* **Work to complete**:
The answer must consist only of the lines from the line with "number of processors" to the line with "PrimFloat.is_nan (cpuCount s)", both included, exactly as they stand below.
*** Material for the task
(** X15.  For every argument, NaN included: the batch sizes are those the
    code gives under the heading of one tier, which is the system tier or a
    lower one, and is the system tier exactly when the clock speed reaches
    what that tier asks for (2500 MHz high-end, 2000 MHz mid-range, nothing
    for the other two); and [conservative < optimal < max]. *)
Theorem X15_batch_sizes_follow_the_tier_at_its_clock (s : Specs) :
  let r := calculateRecommendations s in
  let b := batchSize r in
  ∃ t,
    (optimal b, conservative b, max b) = tier_batch t ∧
    (tier_rank t ≤ tier_rank (systemTier r))%nat ∧
    (t = systemTier r ↔ reaches_clock (systemTier r) (cpuSpeed s) = true) ∧
    (conservative b <? optimal b)%float = true ∧ (optimal b <? max b)%float = true.
Proof.
  intros r b. unfold b, r. rewrite systemTier_of.
  unfold calculateRecommendations, reaches_clock.
  generalize (12 <=? cpuCount s)%float (8 <=? cpuCount s)%float (4 <=? cpuCount s)%float
    (16 <=? totalMemoryGB s)%float (8 <=? totalMemoryGB s)%float (4 <=? totalMemoryGB s)%float
    (2500 <=? cpuSpeed s)%float (2000 <=? cpuSpeed s)%float.
  intros c12 c8 c4 m16 m8 m4 s2500 s2000.
  destruct c12, m16, s2500; cbn [andb batchSize optimal conservative max];
    try (exists high_end; repeat split; reflexivity);
    destruct c8, m8, s2000; cbn [andb batchSize optimal conservative max];
    try (exists mid_range; repeat split; (reflexivity || discriminate || (cbn; lia)));
    destruct c4, m4; cbn [andb batchSize optimal conservative max];
    first [ exists entry_level; repeat split; (reflexivity || discriminate || (cbn; lia))
          | exists low_end; repeat split; (reflexivity || discriminate || (cbn; lia)) ].
Qed.

(** X16.  The warnings agree with the tier.  When the number of processors
    and the memory are Numbers other than NaN: the tier is low-end exactly
    when the warning about low memory or the one about limited cores is
    given; and the note about a high-performance system is given only to a
    high-end system, with neither of those two warnings. *)
Theorem X16_warnings_agree_with_the_tier (s : Specs) :
  PrimFloat.is_nan (cpuCount s) = false → PrimFloat.is_nan (totalMemoryGB s) = false →
  let r := calculateRecommendations s in
  (systemTier r = low_end ↔ LOW_MEMORY ∈ warnings r ∨ LIMITED_CORES ∈ warnings r) ∧
  (HIGH_PERFORMANCE ∈ warnings r →
     systemTier r = high_end ∧ (LOW_MEMORY ∉ warnings r) ∧ (LIMITED_CORES ∉ warnings r)).
Proof.
  intros Hc Hm r. unfold r.
  rewrite warnings_of, low_memory_warned, limited_cores_warned, high_performance_warned,
    systemTier_of.
  pose proof (not_leb_ltb (cpuCount s) 4 Hc eq_refl) as Lc.
  pose proof (not_leb_ltb (totalMemoryGB s) 4 Hm eq_refl) as Lm.
  pose proof (ltb_not_leb 4 4 (cpuCount s) eq_refl) as Bc4.
  pose proof (ltb_not_leb 4 8 (cpuCount s) eq_refl) as Bc8.
  pose proof (ltb_not_leb 4 12 (cpuCount s) eq_refl) as Bc12.
  pose proof (ltb_not_leb 4 4 (totalMemoryGB s) eq_refl) as Bm4.
  pose proof (ltb_not_leb 4 8 (totalMemoryGB s) eq_refl) as Bm8.
  pose proof (ltb_not_leb 4 16 (totalMemoryGB s) eq_refl) as Bm16.
  pose proof (leb_trans 12 16 (cpuCount s) eq_refl) as Tc.
  pose proof (leb_trans 16 32 (totalMemoryGB s) eq_refl) as Tm.
  pose proof (leb_trans 4 16 (cpuCount s) eq_refl) as Tc4.
  pose proof (leb_trans 4 32 (totalMemoryGB s) eq_refl) as Tm4.
  destruct (cpuCount s <? 4)%float, (totalMemoryGB s <? 4)%float,
    (4 <=? cpuCount s)%float, (4 <=? totalMemoryGB s)%float,
    (8 <=? cpuCount s)%float, (8 <=? totalMemoryGB s)%float,
    (12 <=? cpuCount s)%float, (16 <=? totalMemoryGB s)%float,
    (16 <=? cpuCount s)%float, (32 <=? totalMemoryGB s)%float; cbn [andb];
    intuition (discriminate || congruence).
Qed.

(** Two processors and 2 GB: low-end, with both warnings. *)
Lemma X16_witness :
  systemTier (calculateRecommendations small) = low_end ∧
  LOW_MEMORY ∈ warnings (calculateRecommendations small).
Proof.
  destruct (X16_warnings_agree_with_the_tier small) as [[_ Hlow] _].
  - vm_compute. reflexivity.
  - vm_compute. reflexivity.
  - split.
    + apply Hlow. left. vm_compute. apply list_elem_of_here.
    + vm_compute. apply list_elem_of_here.
Defined.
******
* **Exercise solution**:
(** X16.  The warnings agree with the tier.  When the number of processors
    and the memory are Numbers other than NaN: the tier is low-end exactly
    when the warning about low memory or the one about limited cores is
    given; and the note about a high-performance system is given only to a
    high-end system, with neither of those two warnings. *)
Theorem X16_warnings_agree_with_the_tier (s : Specs) :
  PrimFloat.is_nan (cpuCount s) = false → PrimFloat.is_nan (totalMemoryGB s) = false →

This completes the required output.